Abhimanyu Pallavi Sudhir (Jan 15 2019 at 21:19):
Degrees of polynomials.
Abhimanyu Pallavi Sudhir (Jan 15 2019 at 21:19):
You can add degrees of polynomials, but they're defined via option.
Mario Carneiro (Jan 15 2019 at 21:19):
Isn't it with_bot N
or something?
Abhimanyu Pallavi Sudhir (Jan 15 2019 at 21:19):
Yeah.
Mario Carneiro (Jan 15 2019 at 21:19):
that's a different thing
Abhimanyu Pallavi Sudhir (Jan 15 2019 at 21:20):
Ok, because with_bot
has additional structure.
Mario Carneiro (Jan 15 2019 at 21:20):
with_bot
has an addition, option
doesn't
Abhimanyu Pallavi Sudhir (Jan 15 2019 at 21:20):
But how do I coerce to with_bot
?
Abhimanyu Pallavi Sudhir (Jan 15 2019 at 21:20):
I mean, are there lemmas about it in mathlib?
Mario Carneiro (Jan 15 2019 at 21:22):
I think you want with_bot.coe_add
Abhimanyu Pallavi Sudhir (Jan 15 2019 at 21:22):
Ah, I see.
Mario Carneiro (Jan 15 2019 at 21:22):
the lemmas are in algebra.ordered_group
Mario Carneiro (Jan 15 2019 at 21:22):
but if n : nat
then 1 + \u(n - 1) = \u n
is false at 0
Abhimanyu Pallavi Sudhir (Jan 15 2019 at 21:23):
Yeah, I have an n > 1
hypothesis, that's alright.
Mario Carneiro (Jan 15 2019 at 21:23):
if you cases on n
then the zero case is impossible and the succ case is by refl
Mario Carneiro (Jan 15 2019 at 21:24):
oh wait, not refl, you have to commute the 1+ first
Kevin Buzzard (Jan 15 2019 at 21:36):
that's a different thing
It's a definitionally equal thing.

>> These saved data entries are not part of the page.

(** * Asks (listings) endpoint, version 3: a shallow embedding

    Source: [src/api/endpoints/orders/get-orders-asks/v3.ts].

    The endpoint validates a query (the Joi schema of [validate.query]),
    assembles one SQL statement from a list of [conditions], an [ORDER BY]
    and a [LIMIT], runs it, builds a continuation token from the last row
    of a full page and projects every row into the response shape.

    Conventions of the embedding:
    - a query field that may be absent is an [option];
    - the schema is checked key by key in the order in which it is
      written, then [.or], then [.with], and the first failure is the
      answer; the string patterns, which come from [regex] and are not
      part of this source file, are parameters ([patterns]);
    - [.lowercase()] converts: the handler receives the lower-cased
      token, maker and contracts;
    - the store is a list of orders; [WHERE], [ORDER BY] and [LIMIT] are
      given their usual meaning on that list, and a statement the
      database refuses (an empty [IN] list, a cursor it cannot read) is
      a failure of the query;
    - the columns hold exact decimals (an integer and a scale); how the
      database reads the text of a cursor, as a numeric for the price
      and through [to_timestamp] for the creation time, is a parameter
      ([reading]), with an instance that rounds through double
      precision as PostgreSQL does;
    - errors are values of [error]; the labels follow the error taxonomy of
      the specification. *)

From Stdlib Require Import String Ascii List ZArith NArith Bool Lia QArith.
From Stdlib Require Import DecimalString Sorted Permutation.
From Stdlib Require OrderedTypeEx DecimalN.
Import ListNotations.

Local Open Scope string_scope.
Local Open Scope Z_scope.

(** ** Regular expressions

    The handler validates decoded continuation tokens with a JavaScript
    regular expression.  The fragment needed (character classes,
    sequence, alternative, iteration, anchored at both ends) is embedded
    with a derivative based matcher. *)
Module Regex.

Inductive re : Type :=
| Void : re
| Eps : re
| Class : (ascii -> bool) -> re
| Seq : re -> re -> re
| Alt : re -> re -> re
| Star : re -> re.

Definition plus (r : re) : re := Seq r (Star r).
Definition opt (r : re) : re := Alt r Eps.

Fixpoint rep (n : nat) (r : re) : re :=
  match n with
  | O => Eps
  | S n' => Seq r (rep n' r)
  end.

Fixpoint lit (s : string) : re :=
  match s with
  | EmptyString => Eps
  | String c s' => Seq (Class (Ascii.eqb c)) (lit s')
  end.

Fixpoint nullable (r : re) : bool :=
  match r with
  | Void => false
  | Eps => true
  | Class _ => false
  | Seq a b => nullable a && nullable b
  | Alt a b => nullable a || nullable b
  | Star _ => true
  end.

Fixpoint deriv (c : ascii) (r : re) : re :=
  match r with
  | Void => Void
  | Eps => Void
  | Class p => if p c then Eps else Void
  | Seq a b =>
      if nullable a then Alt (Seq (deriv c a) b) (deriv c b)
      else Seq (deriv c a) b
  | Alt a b => Alt (deriv c a) (deriv c b)
  | Star a => Seq (deriv c a) (Star a)
  end.

(** [test r s]: the whole of [s] matches [r] (the pattern [^r$]). *)
Fixpoint test (r : re) (s : string) : bool :=
  match s with
  | EmptyString => nullable r
  | String c s' => test (deriv c r) s'
  end.

(** The language of a regular expression. *)
Inductive Lang : re -> string -> Prop :=
| L_eps : Lang Eps ""
| L_class : forall (p : ascii -> bool) c, p c = true -> Lang (Class p) (String c "")
| L_seq : forall a b s1 s2, Lang a s1 -> Lang b s2 -> Lang (Seq a b) (s1 ++ s2)
| L_alt_l : forall a b s, Lang a s -> Lang (Alt a b) s
| L_alt_r : forall a b s, Lang b s -> Lang (Alt a b) s
| L_star_nil : forall a, Lang (Star a) ""
| L_star_app : forall a s1 s2,
    Lang a s1 -> Lang (Star a) s2 -> Lang (Star a) (s1 ++ s2).

Create HintDb regex.
#[export] Hint Constructors Lang : regex.

Lemma append_eq_nil (s1 s2 : string) : s1 ++ s2 = "" -> s1 = "" /\ s2 = "".
Proof.
  destruct s1; simpl; intros H; [auto | discriminate].
Qed.

Lemma nullable_complete r : Lang r "" -> nullable r = true.
Proof.
  intros H. remember "" as s eqn:Es.
  induction H; simpl; try reflexivity; try discriminate.
  - apply append_eq_nil in Es. destruct Es as [E1 E2].
    rewrite (IHLang1 E1), (IHLang2 E2). reflexivity.
  - rewrite (IHLang Es). reflexivity.
  - rewrite (IHLang Es). apply orb_true_r.
Qed.

Lemma nullable_sound r : nullable r = true -> Lang r "".
Proof.
  induction r; simpl; intros H; try discriminate; auto with regex.
  - apply andb_true_iff in H. destruct H as [H1 H2].
    change "" with ("" ++ ""). auto with regex.
  - apply orb_true_iff in H. destruct H; auto with regex.
Qed.

(** A non-empty word of [Star a] starts with a non-empty word of [a]. *)
Lemma star_cons_inv a c s :
  Lang (Star a) (String c s) ->
  exists s1 s2, s = s1 ++ s2 /\ Lang a (String c s1) /\ Lang (Star a) s2.
Proof.
  intros H. remember (Star a) as r eqn:Er. remember (String c s) as w eqn:Ew.
  revert c s Ew.
  induction H; intros c0 s0 Ew; try discriminate.
  inversion Er; subst a0. clear IHLang1.
  destruct s1 as [|c1 s1'].
  - simpl in Ew. apply (IHLang2 eq_refl _ _ Ew).
  - simpl in Ew. inversion Ew; subst. exists s1', s2. auto.
Qed.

Definitional equality is a subtle beast. At times you should just treat definitionally equal things as the same, but at other times you shouldn't, and this is one of those times. This came up today in my M1P1 talk. We tried linarith
to finish the proof that any two limits of a sequence were equal, and it failed, because we had hypotheses of the form l < m -> false
. When we changed them to the definitionally equal \not (l < m)

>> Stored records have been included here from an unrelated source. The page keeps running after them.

(** The second normalisation step of [binary_round_aux], on a mantissa
    [mr] that is either in the binade of exponent [E] or the power of two
    just above it. *)
Lemma shr_fexp_renormalise (mr E : Z) :
  0 < mr ->
  fexp prec emax (Zdigits2 mr + E) = E \/
  (mr = 2 ^ (Zdigits2 mr - 1) /\ 1 < Zdigits2 mr /\
   fexp prec emax (Zdigits2 mr - 1 + E) = E) ->
  exists (m'' : positive) (e'' : Z),
    shr_m (fst (shr_fexp prec emax mr E loc_Exact)) = Zpos m'' /\
    snd (shr_fexp prec emax mr E loc_Exact) = e'' /\
    E <= e'' /\ Zpos m'' * 2 ^ (e'' - E) = mr /\
    canonical_mantissa prec emax m'' e'' = true.
Proof.
  intros Hmr H.
  destruct mr as [|pm|pm]; try lia.
  unfold shr_fexp.
  destruct (Z.eq_dec (fexp prec emax (Zdigits2 (Zpos pm) + E)) E) as [Heq | Hne].
  - rewrite Heq, Z.sub_diag. cbn [shr shr_record_of_loc fst snd shr_m].
    exists pm, E. repeat split; try lia.
    + rewrite Z.sub_diag. lia.
    + unfold canonical_mantissa. apply Z.eqb_eq. exact Heq.
  - destruct H as [H | (Hpow & Hd & Hf)]; [ contradiction | ].
    destruct (fexp_succ (Zdigits2 (Zpos pm) - 1 + E)) as [Hs | Hs];
      replace (Zdigits2 (Zpos pm) - 1 + E + 1) with (Zdigits2 (Zpos pm) + E)
        in Hs by lia; rewrite Hf in Hs; [ contradiction | ].
    rewrite Hs. replace (E + 1 - E) with 1 by lia.
    cbn [shr shr_record_of_loc iter_pos fst snd].
    assert (Hh : Zpos pm = 2 * 2 ^ (Zdigits2 (Zpos pm) - 2)).
    { rewrite Hpow at 1. rewrite <- Z.pow_succ_r by lia. f_equal. lia. }
    assert (Hpos : 0 < 2 ^ (Zdigits2 (Zpos pm) - 2))
      by (apply Z.pow_pos_nonneg; lia).
    destruct pm as [q|q|]; [ lia | | cbn in Hd; lia ].
    cbn [shr_1 shr_m].
    exists q, (E + 1). repeat split; try lia.
    + replace (E + 1 - E) with 1 by lia. lia.
    + unfold canonical_mantissa. apply Z.eqb_eq.
      change (Zpos (digits2_pos q)) with (Zdigits2 (Zpos q)).
      assert (Hq : Zdigits2 (Zpos q) = Zdigits2 (Zpos q~0) - 1).
      { cbn [Zdigits2 digits2_pos]. lia. }
      rewrite Hq.
      replace (Zdigits2 (Zpos q~0) - 1 + (E + 1)) with (Zdigits2 (Zpos q~0) + E) by lia.
      exact Hs.
Qed.

Lemma shr_fexp_zero (E : Z) :
  shr_m (fst (shr_fexp prec emax 0 E loc_Exact)) = 0.
Proof.
  unfold shr_fexp.
  destruct (fexp prec emax (Zdigits2 0 + E) - E) as [|p|p];
    try reflexivity.
  destruct (shr_exact 0 E p ltac:(lia)) as (mrs & H1 & H2 & _).
  rewrite H1. cbn [fst]. rewrite H2. apply Z.div_0_l.
  apply Z.pow_nonzero; lia.
Qed.

(** The first shift of [binary_round_aux] divides the mantissa by the power
    of two that brings it to the canonical exponent, whatever the location
    it starts from. *)
Lemma shr_fexp_m (m e : Z) (l : location) :
  0 < m -> e <= fexp prec emax (Zdigits2 m + e) ->
  snd (shr_fexp prec emax m e l) = fexp prec emax (Zdigits2 m + e) /\
  shr_m (fst (shr_fexp prec emax m e l))
    = m / 2 ^ (fexp prec emax (Zdigits2 m + e) - e).
Proof.
  intros Hm He. unfold shr_fexp.
  destruct (fexp prec emax (Zdigits2 m + e) - e) as [|p|p] eqn:En;
    [ | | lia ].
  - cbn [shr fst snd]. rewrite shr_record_of_loc_m, Z.pow_0_r, Z.div_1_r.
    split; lia.
  - cbn [shr fst snd]. rewrite iter_pos_nat, iter_shr_1_m;
      rewrite shr_record_of_loc_m; [ | lia ].
    rewrite positive_nat_Z. split; lia.
Qed.

(** After rounding, the mantissa is in the binade of the canonical exponent
    or is the power of two just above it. *)
Lemma rounded_mantissa_binade (m e mr : Z) :
  0 < m -> e <= fexp prec emax (Zdigits2 m + e) -> 0 < mr ->
  mr = m / 2 ^ (fexp prec emax (Zdigits2 m + e) - e) \/
  mr = m / 2 ^ (fexp prec emax (Zdigits2 m + e) - e) + 1 ->
  fexp prec emax (Zdigits2 mr + fexp prec emax (Zdigits2 m + e))
    = fexp prec emax (Zdigits2 m + e) \/
  (mr = 2 ^ (Zdigits2 mr - 1) /\ 1 < Zdigits2 mr /\
   fexp prec emax (Zdigits2 mr - 1 + fexp prec emax (Zdigits2 m + e))
     = fexp prec emax (Zdigits2 m + e)).
Proof.
  intros Hm He Hpos Hmr.
  set (E := fexp prec emax (Zdigits2 m + e)) in *.
  set (n := E - e) in *.
  assert (Hn : 0 <= n) by (unfold n; lia).
  assert (Hp : 0 < 2 ^ n) by (apply Z.pow_pos_nonneg; lia).
  assert (H0 : 0 <= m / 2 ^ n) by (apply Z.div_pos; lia).
  pose proof (Zdigits2_bounds m Hm) as [Hd1 Hd2].
  pose proof (Zdigits2_pos m Hm) as Hd.
  destruct (Z.eq_dec (m / 2 ^ n) 0) as [Hq0 | Hq0].
  - (* everything was shifted out: the result is the least subnormal *)
    assert (mr = 1) as -> by lia.
    left. cbn [Zdigits2 digits2_pos].
    assert (m < 2 ^ n).
    { destruct (Z.le_gt_cases (2 ^ n) m) as [Hc|]; [ | assumption ].
      assert (1 <= m / 2 ^ n); [ | lia ].
      apply Z.div_le_lower_bound; lia. }
    assert (Zdigits2 m - 1 < n).
    { apply (Z.pow_lt_mono_r_iff 2); lia. }
    assert (HE : E = emin prec emax).
    { apply fexp_small. unfold n in *. fold E. lia. }
    rewrite HE. now apply fexp_emin_1.
  - assert (Hq : 0 < m / 2 ^ n) by lia.
    pose proof (Zdigits2_div_pow2 m n Hm Hn Hq) as Hdq.
    pose proof (Zdigits2_bounds _ Hq) as [Hq1 Hq2].
    pose proof (Zdigits2_pos _ Hq) as Hdpos.
    rewrite Hdq in Hq1, Hq2, Hdpos.
    assert (HfE : fexp prec emax (Zdigits2 m - n + E) = E).
    { unfold n. replace (Zdigits2 m - (E - e) + E) with (Zdigits2 m + e) by lia.
      reflexivity. }
    destruct Hmr as [-> | ->].
    + left. now rewrite Hdq.
    + destruct (Z.eq_dec (m / 2 ^ n + 1) (2 ^ (Zdigits2 m - n))) as [He2 | He2].
      * right.
        assert (Hdd : Zdigits2 (m / 2 ^ n + 1) = Zdigits2 m - n + 1).
        { apply Zdigits2_unique; [ | lia ].
          rewrite He2.
          replace (Zdigits2 m - n + 1 - 1) with (Zdigits2 m - n) by lia.
          split; [ lia | ].
          apply Z.pow_lt_mono_r; lia. }
        rewrite Hdd.
        replace (Zdigits2 m - n + 1 - 1) with (Zdigits2 m - n) by lia.
        repeat split; [ exact He2 | lia | exact HfE ].
      * left.
        assert (Hdd : Zdigits2 (m / 2 ^ n + 1) = Zdigits2 m - n).
        { apply Zdigits2_unique; lia. }
        now rewrite Hdd.
Qed.

(** What [binary_round_aux] returns on a positive mantissa whose exponent
    is not above the canonical one [E]: the mantissa is divided by the
    power of two that brings it to [E], the quotient is kept or
    incremented, and the result [mr] is renormalised. *)
Lemma binary_round_aux_shape (s : bool) (m e : Z) (l : location) :
  0 < m -> e <= fexp prec emax (Zdigits2 m + e) ->
  exists mr : Z,
    mr = round_nearest_even (shr_m (fst (shr_fexp prec emax m e l)))
           (loc_of_shr_record (fst (shr_fexp prec emax m e l))) /\
    (mr = m / 2 ^ (fexp prec emax (Zdigits2 m + e) - e) \/
     mr = m / 2 ^ (fexp prec emax (Zdigits2 m + e) - e) + 1) /\
    ((mr = 0 /\ binary_round_aux prec emax s m e l = S754_zero s) \/
     (exists (m'' : positive) (e'' : Z),
        fexp prec emax (Zdigits2 m + e) <= e'' /\
        Zpos m'' * 2 ^ (e'' - fexp prec emax (Zdigits2 m + e)) = mr /\
        canonical_mantissa prec emax m'' e'' = true /\
        binary_round_aux prec emax s m e l =
          if e'' <=? emax - prec then S754_finite s m'' e''
          else S754_infinity s)).
Proof.
  intros Hm He.
  destruct (shr_fexp_m m e l Hm He) as [H1 H2].
  set (E := fexp prec emax (Zdigits2 m + e)) in *.
  assert (Hp : 0 < 2 ^ (E - e)) by (apply Z.pow_pos_nonneg; lia).
  assert (H0 : 0 <= m / 2 ^ (E - e)) by (apply Z.div_pos; lia).
  unfold binary_round_aux.
  destruct (shr_fexp prec emax m e l) as [mrs' e'].
  cbn [fst snd] in *. subst e'.
  set (mr := round_nearest_even (shr_m mrs') (loc_of_shr_record mrs')).
  assert (Hmr : mr = m / 2 ^ (E - e) \/ mr = m / 2 ^ (E - e) + 1).
  { destruct (round_nearest_even_cases mrs') as [Hr | [Hr _]];
      fold mr in Hr; rewrite H2 in Hr; auto. }
  exists mr. split; [ reflexivity | split; [ exact Hmr | ] ].
  destruct (Z.eq_dec mr 0) as [Hz | Hnz].
  - left. split; [ exact Hz | ].
    rewrite Hz.
    pose proof (shr_fexp_zero E) as Hs.
    destruct (shr_fexp prec emax 0 E loc_Exact) as [mrs2 e2].
    cbn [fst] in Hs. now rewrite Hs.
  - right.
    assert (Hpos : 0 < mr) by lia.
    pose proof (rounded_mantissa_binade m e mr Hm He Hpos Hmr) as Hcond.
    fold E in Hcond.
    destruct (shr_fexp_renormalise mr E Hpos Hcond)
      as (m'' & e'' & Hm'' & He'' & HEe & Hval & Hcan).
    destruct (shr_fexp prec emax mr E loc_Exact) as [mrs2 e2].
    cbn [fst snd] in Hm'', He''. subst e2. rewrite Hm''.
    exists m'', e''. repeat split; assumption.
Qed.

Lemma binary_round_aux_exact (s : bool) (m e : Z) :
  0 < m -> e <= fexp prec emax (Zdigits2 m + e) ->
  exists mr : Z,
    (mr = m / 2 ^ (fexp prec emax (Zdigits2 m + e) - e) \/
     (mr = m / 2 ^ (fexp prec emax (Zdigits2 m + e) - e) + 1 /\
      m mod 2 ^ (fexp prec emax (Zdigits2 m + e) - e) <> 0)) /\
    ((mr = 0 /\ binary_round_aux prec emax s m e loc_Exact = S754_zero s) \/
     (exists (m'' : positive) (e'' : Z),
        fexp prec emax (Zdigits2 m + e) <= e'' /\
        Zpos m'' * 2 ^ (e'' - fexp prec emax (Zdigits2 m + e)) = mr /\
        canonical_mantissa prec emax m'' e'' = true /\
        binary_round_aux prec emax s m e loc_Exact =
          if e'' <=? emax - prec then S754_finite s m'' e''
          else S754_infinity s)).
Proof.
  intros Hm He.
  destruct (binary_round_aux_shape s m e loc_Exact Hm He)
    as (mr & Hdef & _ & Hres).
  destruct (shr_fexp_exact m e Hm He) as (mrs' & H1 & H2 & H3).
  rewrite H1 in Hdef. cbn [fst] in Hdef.
  exists mr. split; [ | exact Hres ].
  destruct (round_nearest_even_cases mrs') as [Hr | [Hr Hrs]];
    rewrite <- Hdef, H2 in Hr; auto.
Qed.

(** *** Canonical mantissas and the order *)

Lemma canonical_fexp (m : positive) (e : Z) :
  canonical_mantissa prec emax m e = true ->
  fexp prec emax (Zdigits2 (Zpos m) + e) = e.
Proof. unfold canonical_mantissa. intros H. now apply Z.eqb_eq in H. Qed.

Lemma canonical_digits_le (m : positive) (e : Z) :
  canonical_mantissa prec emax m e = true -> Zdigits2 (Zpos m) <= prec.
Proof.
  intros H. apply canonical_fexp in H. unfold fexp, emin in H. lia.
Qed.

Lemma dyadic_le_digits (m1 e1 m2 e2 : Z) :
  0 < m1 -> 0 < m2 -> dyadic_le m1 e1 m2 e2 ->
  Zdigits2 m1 + e1 <= Zdigits2 m2 + e2.
Proof.
  intros H1 H2 H.
  set (e0 := Z.min e1 e2).
  apply (dyadic_le_at e0) in H; [ | unfold e0; lia | unfold e0; lia ].
  pose proof (Zdigits2_bounds m1 H1) as [Ha _].
  pose proof (Zdigits2_bounds m2 H2) as [_ Hb].
  pose proof (Zdigits2_pos m1 H1). pose proof (Zdigits2_pos m2 H2).
  assert (Hp1 : 0 < 2 ^ (e1 - e0)) by (apply Z.pow_pos_nonneg; unfold e0; lia).
  assert (Hp2 : 0 < 2 ^ (e2 - e0)) by (apply Z.pow_pos_nonneg; unfold e0; lia).
  assert (Hlt : 2 ^ (Zdigits2 m1 - 1 + (e1 - e0)) < 2 ^ (Zdigits2 m2 + (e2 - e0))).
  { rewrite !Z.pow_add_r by (unfold e0; lia).
    apply Z.le_lt_trans with (m1 * 2 ^ (e1 - e0)).
    - apply Z.mul_le_mono_nonneg_r; lia.
    - apply Z.le_lt_trans with (m2 * 2 ^ (e2 - e0)); [ exact H | ].
      apply Z.mul_lt_mono_pos_r; lia. }
  apply Z.pow_lt_mono_r_iff in Hlt; unfold e0 in *; lia.
Qed.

linarith suddenly worked! What is going on, I guess, is that linarith is looking at what "kind" of an expression it can see, and l < m -> false
is "just some function" to linarith, whereas \not (l < m)

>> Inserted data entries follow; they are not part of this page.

(** X6 at a request without [productData], at a price that is an object with
    a property [toString] and at a price of zero. *)
Lemma buy_product_rejections_witness :
  buy_product NumberToString StringToNumber [Sample.alice]
    (JObj [("phoneNumber", JStr "9876543210")])
  = reply [Sample.alice] (HTTP 500) error_page /\
  buy_product NumberToString StringToNumber [Sample.alice]
    (JObj [("phoneNumber", JStr "9876543210");
           ("productData", JObj [("price", JObj [("toString", JNum (num 1))])])])
  = reply [Sample.alice] (HTTP 500) error_page /\
  buy_product NumberToString StringToNumber [Sample.alice]
    (JObj [("phoneNumber", JStr "9876543210");
           ("productData", JObj [("price", JStr "0")])])
  = reply [Sample.alice] (HTTP 400)
      (message "Valid phone number and product data are required.").
Proof.
  split; [ | split].
  - destruct (buy_product_rejections NumberToString StringToNumber [Sample.alice]
                (JObj [("phoneNumber", JStr "9876543210")])) as [H _].
    apply H. evaluate.
  - destruct (buy_product_rejections NumberToString StringToNumber [Sample.alice]
                (JObj [("phoneNumber", JStr "9876543210");
                       ("productData",
                        JObj [("price", JObj [("toString", JNum (num 1))])])]))
      as (_ & H & _).
    apply (H (JObj [("toString", JNum (num 1))])); evaluate.
  - destruct (buy_product_rejections NumberToString StringToNumber [Sample.alice]
                (JObj [("phoneNumber", JStr "9876543210");
                       ("productData", JObj [("price", JStr "0")])]))
      as (_ & _ & H & _).
    destruct (H (JStr "0") (num 0) ltac:(evaluate) ltac:(evaluate)) as [H400 _].
    apply H400. right. right. right. evaluate.
Defined.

is "a linear inequality that I can use". Similarly type class inference for + is going to trigger on with_bot nat
but perhaps not on option nat
even though they're definitionally equal. I hope I've got this mostly right. These things might be definitionally equal, but they are different expressions so tactics or other bits of Lean might treat them in different ways. For unification they will be the same but for rewrites they won't. etc etc.